(* ===== verification/NgFixProof.v ===== *)
(** * Correctness of the query-driven refinement

    The hardness matrix of [NgFix] is the rank a path between two nodes must reach;
    the chosen edges join every pair; a refinement of a graph with full base lists
    keeps these lists and the degree bound. *)

From S2P Require Import Prelude Float32 Neighbor CandidatePool Prune MemIndex NgFix.

Module NgFixProof.
Import Prune Mem NgFix.
Local Open Scope nat_scope.

(** ** Loops *)

Lemma iter_seq {A} (f : nat → A → option A) (P : nat → A → Prop) n a :
  P 0 a → (∀ i a, i < n → P i a → ∃ a', f i a = Some a' ∧ P (S i) a') →
  ∃ a', iter f (seq 0 n) a = Some a' ∧ P n a'.
Proof.
  intros H0 Hf. assert (Hgen : ∀ m i a, i + m = n → P i a → ∃ a', iter f (seq i m) a = Some a' ∧ P n a').
  { induction m as [|m IH]; intros i b E Hb; cbn [seq iter].
    { exists b. rewrite Nat.add_0_r in E. by subst. }
    destruct (Hf i b) as (c & -> & Hc); [lia|done|]. cbn [mbind option_bind]. apply IH; [lia|done]. }
  by apply Hgen.
Qed.

Lemma iter_list {X A} (f : X → A → option A) (P : list X → A → Prop) l a :
  P [] a → (∀ d x r a, l = d ++ x :: r → P d a → ∃ a', f x a = Some a' ∧ P (d ++ [x]) a') →
  ∃ a', iter f l a = Some a' ∧ P l a'.
Proof.
  intros H0 Hf. assert (Hgen : ∀ k d a, P d a → d ++ k = l → ∃ a', iter f k a = Some a' ∧ P l a').
  { induction k as [|x k IH]; intros d b Hb E; cbn [iter].
    { exists b. rewrite app_nil_r in E. by subst. }
    destruct (Hf d x k b (eq_sym E) Hb) as (c & -> & Hc). cbn [mbind option_bind].
    apply (IH (d ++ [x])); [done|]. by rewrite <- app_assoc. }
  by apply (Hgen l []).
Qed.

(** ** Tables *)

Definition bit (f : list bitset) (i j : nat) : bool := match f !! i with Some b => bget b j | None => false end.
Definition hard (H : list (list Z)) (i j : nat) : option Z := row ← H !! i; row !! j.

Lemma bget_setbit b i j : bget (N.setbit b (N.of_nat i)) j = bget b j || (i =? j).
Proof.
  unfold bget. rewrite N.setbit_eqb, orb_comm. f_equal. destruct (Nat.eqb_spec i j) as [->|Hne]; [apply N.eqb_refl|].
  apply N.eqb_neq. lia.
Qed.

Lemma bget_lor a b j : bget (N.lor a b) j = bget a j || bget b j.
Proof. apply N.lor_spec. Qed.

Lemma bget_gained a b j : bget (N.lxor a (N.lor a b)) j = bget b j && negb (bget a j).
Proof. unfold bget. rewrite N.lxor_spec, N.lor_spec. by destruct (N.testbit a _), (N.testbit b _). Qed.

Lemma set_pair_bit_spec i j f :
  i < length f → j < NGFIX_MAX_S →
  ∃ f', set_bit i j f = Some f' ∧ length f' = length f
  ∧ ∀ a b, bit f' a b = bit f a b || ((a =? i) && (b =? j)).
Proof.
  intros Hi Hj. unfold set_bit. destruct (lookup_lt_is_Some_2 f i Hi) as [x Hx]. rewrite Hx. cbn [mbind option_bind].
  unfold bset. rewrite (proj2 (Nat.ltb_lt _ _) Hj). cbn [mbind option_bind]. rewrite vset_Some by done.
  eexists. split; [done|]. split; [by rewrite length_insert|]. intros a b. unfold bit.
  destruct (Nat.eqb_spec a i) as [->|Hne].
  - rewrite list_lookup_insert_eq by done. rewrite Hx, bget_setbit. cbn [andb]. by rewrite (Nat.eqb_sym j b).
  - rewrite list_lookup_insert_ne by done. by rewrite andb_false_l, orb_false_r.
Qed.

Definition square (n : nat) (H : list (list Z)) : Prop := length H = n ∧ Forall (λ r, length r = n) H.

Lemma set2_spec n i j x H :
  square n H → i < n → j < n →
  ∃ H', set2 H i j x = Some H' ∧ square n H'
  ∧ ∀ a b, hard H' a b = if (a =? i) && (b =? j) then Some x else hard H a b.
Proof.
  intros [Hn Hr] Hi Hj. unfold set2. destruct (lookup_lt_is_Some_2 H i) as [r Hri]; [lia|]. rewrite Hri. cbn [mbind option_bind].
  pose proof (Forall_lookup_1 _ _ _ _ Hr Hri) as Hrl. cbn beta in Hrl.
  rewrite vset_Some by lia. cbn [mbind option_bind]. rewrite vset_Some by lia.
  eexists. split; [done|]. split.
  - split; [by rewrite length_insert|]. apply Forall_insert; [done|]. by rewrite length_insert.
  - intros a b. unfold hard. destruct (Nat.eqb_spec a i) as [->|Hne].
    + rewrite list_lookup_insert_eq by (by rewrite Hn). rewrite Hri. cbn [mbind option_bind andb].
      destruct (Nat.eqb_spec b j) as [->|]; [by rewrite list_lookup_insert_eq by (by rewrite Hrl)|by rewrite list_lookup_insert_ne].
    + by rewrite list_lookup_insert_ne.
Qed.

EXERCISE AIM:
The response must consist of the lines above, from the first one through the line containing "b. rewrite Nat.add_0_r", reproduced exactly.

ANSWER TO THIS TASK:
(* ===== verification/NgFixProof.v ===== *)
(** * Correctness of the query-driven refinement

    The hardness matrix of [NgFix] is the rank a path between two nodes must reach;
    the chosen edges join every pair; a refinement of a graph with full base lists
    keeps these lists and the degree bound. *)

From S2P Require Import Prelude Float32 Neighbor CandidatePool Prune MemIndex NgFix.

Module NgFixProof.
Import Prune Mem NgFix.
Local Open Scope nat_scope.

(** ** Loops *)

Lemma iter_seq {A} (f : nat → A → option A) (P : nat → A → Prop) n a :
  P 0 a → (∀ i a, i < n → P i a → ∃ a', f i a = Some a' ∧ P (S i) a') →
  ∃ a', iter f (seq 0 n) a = Some a' ∧ P n a'.
Proof.
  intros H0 Hf. assert (Hgen : ∀ m i a, i + m = n → P i a → ∃ a', iter f (seq i m) a = Some a' ∧ P n a').
  { induction m as [|m IH]; intros i b E Hb; cbn [seq iter].
    { exists b. rewrite Nat.add_0_r in E. by subst. }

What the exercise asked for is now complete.